Second, China has objected to the Philippines’ award of petroleum blocks within the NDL. But what was the source of the claimed rights that formed the basis of China’s objection? As the Tribunal noted, “The area of the Philippines’ petroleum blocks could be almost covered by entitlements claimed by China under the Convention, if China were understood to claim an exclusive economic zone from all high-tide features in the Spratly Islands, no matter how small, and from Scarborough Shoal. The fact of China’s objection is thus not necessarily indicative of the source of China’s claimed rights.” (Decision, Para. 208 (emphasis added)) But China itself stated that its claims derived from its “indisputable sovereignty” “since ancient times” “over the Nansha islands and its adjacent waters”, and in a different objection noted that various blocks were located “deep within China’s nine-dash line.” (Decision, Para. 209)
Third, China has declared a partial ban on fishing in areas of the South China Sea that, like the Philippines’ petroleum blocks, could be almost entirely covered by entitlements under the Convention “if China were understood to claim a 200-mile EEZ from the very small rocks of the Scarborough Shoal.” But for the reasons stated above, it seems more likely that China’s claim is based on its theory of “historic rights”, and in any case since the Tribunal decided that the rocks of the Scarborough Shoal did not generate an EEZ, it became necessary to rule on whether China had a claim to the seas in question on the basis of any other theory.
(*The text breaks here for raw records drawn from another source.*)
(* ===== verification/Server.v ===== *)
(** * The state the request handlers share (http.rs, [AppState])

    The caches, replay stores and the mobile terminal's tickets and attaches, each behind a
    lock of its own, and the device database.  Readings of the outside (clock, random
    bytes, services) are numbered as in [Prelude]. *)
From Stdlib Require Import ZArith Lia Bool String Ascii List.
From stdpp Require Import base tactics list strings gmap.
From S2P Require Import Prelude Text StrMethods Table Clock Json Api ServerConfig UsageDb MobileDevices.

(** ** JSON web tokens: the [jsonwebtoken] and [http] crates *)
Record CloudflareAccessClaims : Type := MkClaims {
  cl_sub : string; cl_exp : Z; cl_iat : Z; cl_iss : string; cl_common_name : option string; cl_email : option string }.
Record validation : Type := MkValidation {
  vd_issuers : list string; vd_audience : option (list string); vd_leeway : Z; vd_nbf : bool }.
Class Jwt : Type := {
  jwk_set : Type;
  jwk : Type;
  decoding_key : Type;
  (** The key id of a token's header, when the token has a header. *)
  decode_header : string -> option (option string);
  jwks_find : jwk_set -> string -> option jwk;
  key_from_jwk : jwk -> option decoding_key;
  (** [decode]: the claims of a token that passes; it reads the clock. *)
  decode : nat -> string -> decoding_key -> validation -> option CloudflareAccessClaims;
  (** [decode] for the claims of another type, as they stand in the token. *)
  decode_claims : nat -> string -> decoding_key -> validation -> option json;
  (** [ureq::get(url).call()] and the parsed body. *)
  fetch_jwks : nat -> string -> option jwk_set }.
(** What the crate checks before it returns claims. *)
Class JwtLaws {W : Jwt} : Type := {
  signed_by : string -> decoding_key -> Prop;
  audiences : string -> list string;
  decode_signed : forall k token key v claims, decode k token key v = Some claims -> signed_by token key;
  decode_issuer : forall k token key v claims, decode k token key v = Some claims -> In (cl_iss claims) (vd_issuers v);
  decode_claims_signed : forall k token key v claims, decode_claims k token key v = Some claims -> signed_by token key;
  decode_claims_issuer : forall k token key v claims, decode_claims k token key v = Some claims ->
    exists iss, bind_opt (get_field "iss" claims) as_str = Some iss /\ In iss (vd_issuers v);
  decode_audience : forall k token key v claims l, decode k token key v = Some claims -> vd_audience v = Some l ->
    exists a, In a l /\ In a (audiences token) }.
Arguments JwtLaws : clear implicits.

Record uri : Type := MkUri {
  uri_scheme : option string; uri_host : option string; uri_authority : option string; uri_path : string;
  uri_query : option string }.
Class UriCrate : Type := { parse_uri : string -> option uri }.
(** [Instant::now]. *)
Class Monotonic : Type := { instant_now : nat -> Z }.

(** ** The mobile terminal *)
Record MobileTerminalTicket : Type := MkTicket {
  tk_ticket_id : string; tk_secret_hash : string; tk_user_id : string; tk_actor_email : string;
  tk_session_id : string; tk_provider : string; tk_node : string; tk_tmux_session : string;
  tk_tmux_socket_name : option string; tk_device_key_id : string; tk_created_at_unix : Z; tk_expires_at_unix : Z }.
Record MobileTerminalActiveAttach : Type := MkAttach {
  at_user_id : string; at_session_id : string; at_provider : string; at_device_key_id : string;
  at_started_at_unix : Z }.

Section State.
Context {W : Jwt}.
Record jwks_entry : Type := MkJwksEntry {
  je_jwks : jwk_set; je_fetched_at : Z; je_last_unknown_key_refresh : option Z }.
(** [sv_stopped]: the attaches told to stop, each through its own flag. *)
Record server : Type := MkServer {
  sv_jwks_cache : gmap string jwks_entry;
  sv_google_cache : option jwks_entry;
  sv_edge_nonces : gmap string Z;
  sv_proof_nonces : gmap string Z;
  sv_revoked_keys : gset (string * string);
  sv_tickets : gmap string MobileTerminalTicket;
  sv_active : gmap string MobileTerminalActiveAttach;
  sv_stopped : gset string;
  sv_disabled : bool;
  sv_devices : device_db;
  sv_tick : nat }.
#[export] Instance eta_server : Eta server := fun s =>
  MkServer (sv_jwks_cache s) (sv_google_cache s) (sv_edge_nonces s) (sv_proof_nonces s) (sv_revoked_keys s) (sv_tickets s) (sv_active s)
    (sv_stopped s) (sv_disabled s) (sv_devices s) (sv_tick s).
Abbreviation SM := (AM server).

Definition reading : SM nat := fun s => (inl (sv_tick s), s <| sv_tick := S (sv_tick s) |>).
(** [OffsetDateTime::now_utc().unix_timestamp()]. *)
Definition unix_now {E : Env} : SM Z := k <-! reading ;; ok (env_now k / NANOS).
(** An operation of the device database; an error is an internal one. *)
Definition on_device_db {A} (m : DM A) : SM A := fun s =>
  match m (World (sv_devices s) (sv_tick s)) with
  | (Ok a, w) => (inl a, s <| sv_devices := w_db w |> <| sv_tick := w_tick w |>)
  | (Err e, w) => (inr (ApiInternal e), s <| sv_devices := w_db w |> <| sv_tick := w_tick w |>)
  | (Panic, w) => (inr (ApiInternal "panic"), s <| sv_devices := w_db w |> <| sv_tick := w_tick w |>)
  end.
End State.
Arguments server : clear implicits.
Arguments jwks_entry : clear implicits.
Finally, although the Tribunal did not make this point, it is worth noting that had the Philippines not challenged China’s “historic rights” theory symbolized by the NDL, it could justly have been faulted later on for acquiescence, a key factor in deciding rights under international law. If a state makes claims beyond its recognized rights and other states fail to object for a long enough period, then those claims will ultimately ripen into recognized rights.
In sum, the Philippines presented a genuine and not abstract issue to the Tribunal on which issues of real importance turned. China was claiming certain rights to the sea that did not originate in the Convention, and those claims were inimical to the Philippines. The geographical scope of those claims was defined not by land features (as is the case with EEZs and territorial waters) but by the NDL. It is impossible to see how the Tribunal could have resolved the issue before it without talking about the NDL and the “historic rights” claim it defines.
B. What does the Decision say about the NDL?
Second, what exactly does the Decision say about the NDL? Contrary to some commentary, the Decision does not say that the NDL is “illegal”. And indeed, it could not, since the NDL does not actually do anything. It’s a line on maps drawn by China. The important thing is to understand what underlying claims it symbolizes, and then to analyze those claims. This proved a bit difficult for the Tribunal, since China has been coy about what exactly it is claiming when it publishes maps showing the NDL. The Tribunal tried to figure out what sort of claim was symbolized by the NDL and then ruled on the validity of that claim. This does not quite mean that China can simply change the theory underlying the claims symbolized by the NDL and force the Philippines (and other affected states) to start again from square one, because the Tribunal expressly ruled that rights not provided for under the Convention are trumped by rights provided for in the Convention; that the extinction of such rights was the price states paid to get the benefit of rights under the Convention such as EEZs.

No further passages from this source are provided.